» PROVIDED RECORDS
Lemma agree_tables_equivalent : coverage_equivalent agree_daily agree_distributions.
Proof.
  split.
  - intros r y Hr Hy. unfold agree_daily in Hr. cbn in Hr.
    elem_of_cases Hr; vm_compute in Hy; injection Hy as <-;
      apply Exists_exists, (bool_decide_unpack _); by vm_compute.
  - intros x y Hx Hl Hy. vm_compute in Hx.
    elem_of_cases Hx; vm_compute in Hl; try done;
      vm_compute in Hy; injection Hy as <-; by vm_compute.
Qed.

Lemma renamed_tables_equivalent :
  coverage_equivalent_named renamed_daily renamed_distributions.
Proof.
  split.
  - intros r y Hr Hy. unfold renamed_daily, agree_daily in Hr. cbn in Hr.
    elem_of_cases Hr; vm_compute in Hy; injection Hy as <-;
      apply Exists_exists, (bool_decide_unpack _); by vm_compute.
  - intros x y Hx Hl Hy. vm_compute in Hx.
    elem_of_cases Hx; vm_compute in Hl; try done;
      vm_compute in Hy; injection Hy as <-; by vm_compute.
Qed.

Lemma entry_points_agree_witness :
  (eligible_city_ids_from_daily agree_daily
   = Ok (eligible_city_ids_from_distributions agree_distributions)
   ∧ eligible_city_ids_from_distributions agree_distributions = {[ 1 ]})
  ∧ (eligible_city_ids_from_daily renamed_daily
     = Ok (eligible_city_ids_from_distributions renamed_distributions)
     ∧ eligible_city_ids_from_distributions renamed_distributions = {[ 1 ]}).
Proof.
  split; (split; [|by vm_compute]).
  - apply (proj1 (entry_points_agree agree_daily agree_distributions)).
    + exact agree_daily_one_name.
    + exact agree_tables_equivalent.
  - apply (proj2 (entry_points_agree renamed_daily renamed_distributions)).
    exact renamed_tables_equivalent.
Defined.

Lemma split_tables_equivalent :
  coverage_equivalent split_daily split_distributions.
Proof.
  split.
  - intros r y Hr Hy. unfold split_daily, agree_daily in Hr. cbn in Hr.
    elem_of_cases Hr; vm_compute in Hy; injection Hy as <-;
      apply Exists_exists, (bool_decide_unpack _); by vm_compute.
  - intros x y Hx Hl Hy. vm_compute in Hx.
    elem_of_cases Hx; vm_compute in Hl; try done;
      vm_compute in Hy; injection Hy as <-; by vm_compute.
Qed.

(** C1, the equivalence as the specification words it, on counts per
    (city_id, year) alone: city 1 has in 2019 a covered day under the name
    "Kyiv" and a poorly covered day under the name "Kiev", and one covered
    day in each of 2021, 2022 and 2024.  The daily entry point groups by
    name, finds the good year (1, "Kyiv", 2019) and returns city 1; the
    year-level table with the same counts per (city_id, year) has 1 covered
    day out of 2 in 2019, and the distribution entry point returns no
    city. *)
Lemma entry_points_disagree_on_split_names :
  coverage_equivalent split_daily split_distributions
  ∧ eligible_city_ids_from_daily split_daily = Ok {[ 1 ]}
  ∧ eligible_city_ids_from_distributions split_distributions = ∅
  ∧ eligible_city_ids_from_daily split_daily
    ≠ Ok (eligible_city_ids_from_distributions split_distributions).
Proof.
  split; [exact split_tables_equivalent|].
  split; [by vm_compute|]. split; [by vm_compute|].
  by vm_compute.
Qed.


(** * Further properties of the code *)

(** ** Groups partition a frame *)

Section Partition.
Context {A K : Type} `{EqDecision K}.
Implicit Types (key : A → K) (df : list A).

Lemma sum_indicator (k0 : K) (ks : list K) :
  NoDup ks → k0 ∈ ks →
  sum_Z ((λ k, if decide (k0 = k) then 1 else 0) <$> ks) = 1.
Proof.
  induction 1 as [|k ks Hk Hnd IH]; [by intros ?%not_elem_of_nil|].
  intros Hin. csimpl. destruct (decide (k0 = k)) as [->|Hne].
  - assert (sum_Z ((λ k', if decide (k = k') then 1 else 0) <$> ks) = 0) as ->; [|done].
    clear IH Hin Hnd. induction ks as [|k' ks IH]; [done|]. csimpl.
    rewrite decide_False by (intros ->; apply Hk; left).
    rewrite IH; [done|]. intros ?. apply Hk. by right.
  - apply elem_of_cons in Hin as [?|Hin]; [done|]. by rewrite IH.
Qed.

Lemma sum_Z_add {B} (f g : B → Z) (l : list B) :
  sum_Z ((λ x, f x + g x) <$> l) = sum_Z (f <$> l) + sum_Z (g <$> l).
Proof. induction l as [|x l IH]; [done|]. csimpl. lia. Qed.

Lemma sum_Z_zero {B} (l : list B) : sum_Z ((λ _, 0) <$> l) = 0.
Proof. induction l as [|x l IH]; [done|]. csimpl. lia. Qed.

(** The sizes of the groups of distinct keys that cover a frame add up to
    the size of the frame. *)
Lemma sum_group_sizes key df (ks : list K) :
  NoDup ks → (∀ r, r ∈ df → key r ∈ ks) →
  sum_Z ((λ k, len (filter (λ r, key r = k) df)) <$> ks) = len df.
Proof.
  intros Hnd. induction df as [|r df IH]; intros Hcover.
  - unfold len. simpl. apply sum_Z_zero.
  - rewrite (list_fmap_ext _
      (λ k, (if decide (key r = k) then 1 else 0)
            + len (filter (λ r, key r = k) df)) ks).
    + rewrite sum_Z_add, sum_indicator, IH; [unfold len; simpl; lia| |done|].
      * intros r' Hr'. apply Hcover. by right.
      * apply Hcover. left.
    + intros _ k _. rewrite filter_cons. unfold len.
      destruct (decide (key r = k)); simpl; lia.
Qed.

Lemma groupby_sizes key df (P : A → Prop) `{!∀ x, Decision (P x)} :
  sum_Z ((λ kg, len (filter P kg.2)) <$> groupby key df) = len (filter P df).
Proof.
  unfold groupby. rewrite <- list_fmap_compose.
  rewrite <- (sum_group_sizes key (filter P df) (remove_dups (key <$> df))).
  - apply (f_equal sum_Z), list_fmap_ext. intros _ k _. simpl.
    f_equal. rewrite !list_filter_filter. apply filter_ext_in. tauto.
  - apply NoDup_remove_dups.
  - intros r [_ Hr]%list_elem_of_filter.
    apply elem_of_remove_dups. by apply list_elem_of_fmap_2.
Qed.
End Partition.

Lemma NoDup_omap_id {A} (l : list (option A)) : NoDup l → NoDup (omap id l).
Proof.
  induction 1 as [|x l Hx Hnd IH]; [constructor|]. csimpl.
  destruct x as [a|]; [|done]. simpl. constructor; [|done].
  intros (y & Hy & Hya)%list_elem_of_omap. simpl in Hya. by subst y.
Qed.

(** ** More on the daily table *)

Lemma daily_row_key_eq guideline ws k g :
  daily_row_key (daily_row guideline ws k g)
  = (k.1.1.1, Some k.1.1.2, Some k.1.2, Timestamp k.2).
Proof. by destruct k as [[[cid name] region] date]. Qed.

Lemma daily_aggregates_value hourly guideline ws daily :
  _daily_aggregates hourly guideline ws = Ok daily →
  daily = omap (λ '(k, g), (λ k', daily_row guideline ws k' g) <$> k)
               (daily_groups (filter (λ h, h_is_valid h) hourly)).
Proof.
  unfold _daily_aggregates. destruct (filter _ hourly); [done|]. by intros [= <-].
Qed.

» REQUIRED WORK
Of the entries above, repeat exactly the lines from the line with "- assert (sum_Z" through the line with "- unfold len. simpl. apply sum_Z_zero.", both of them included.

» RESULT OF THE EXERCISE
  - assert (sum_Z ((λ k', if decide (k = k') then 1 else 0) <$> ks) = 0) as ->; [|done].
    clear IH Hin Hnd. induction ks as [|k' ks IH]; [done|]. csimpl.
    rewrite decide_False by (intros ->; apply Hk; left).
    rewrite IH; [done|]. intros ?. apply Hk. by right.
  - apply elem_of_cons in Hin as [?|Hin]; [done|]. by rewrite IH.
Qed.

Lemma sum_Z_add {B} (f g : B → Z) (l : list B) :
  sum_Z ((λ x, f x + g x) <$> l) = sum_Z (f <$> l) + sum_Z (g <$> l).
Proof. induction l as [|x l IH]; [done|]. csimpl. lia. Qed.

Lemma sum_Z_zero {B} (l : list B) : sum_Z ((λ _, 0) <$> l) = 0.
Proof. induction l as [|x l IH]; [done|]. csimpl. lia. Qed.

(** The sizes of the groups of distinct keys that cover a frame add up to
    the size of the frame. *)
Lemma sum_group_sizes key df (ks : list K) :
  NoDup ks → (∀ r, r ∈ df → key r ∈ ks) →
  sum_Z ((λ k, len (filter (λ r, key r = k) df)) <$> ks) = len df.
Proof.
  intros Hnd. induction df as [|r df IH]; intros Hcover.
  - unfold len. simpl. apply sum_Z_zero.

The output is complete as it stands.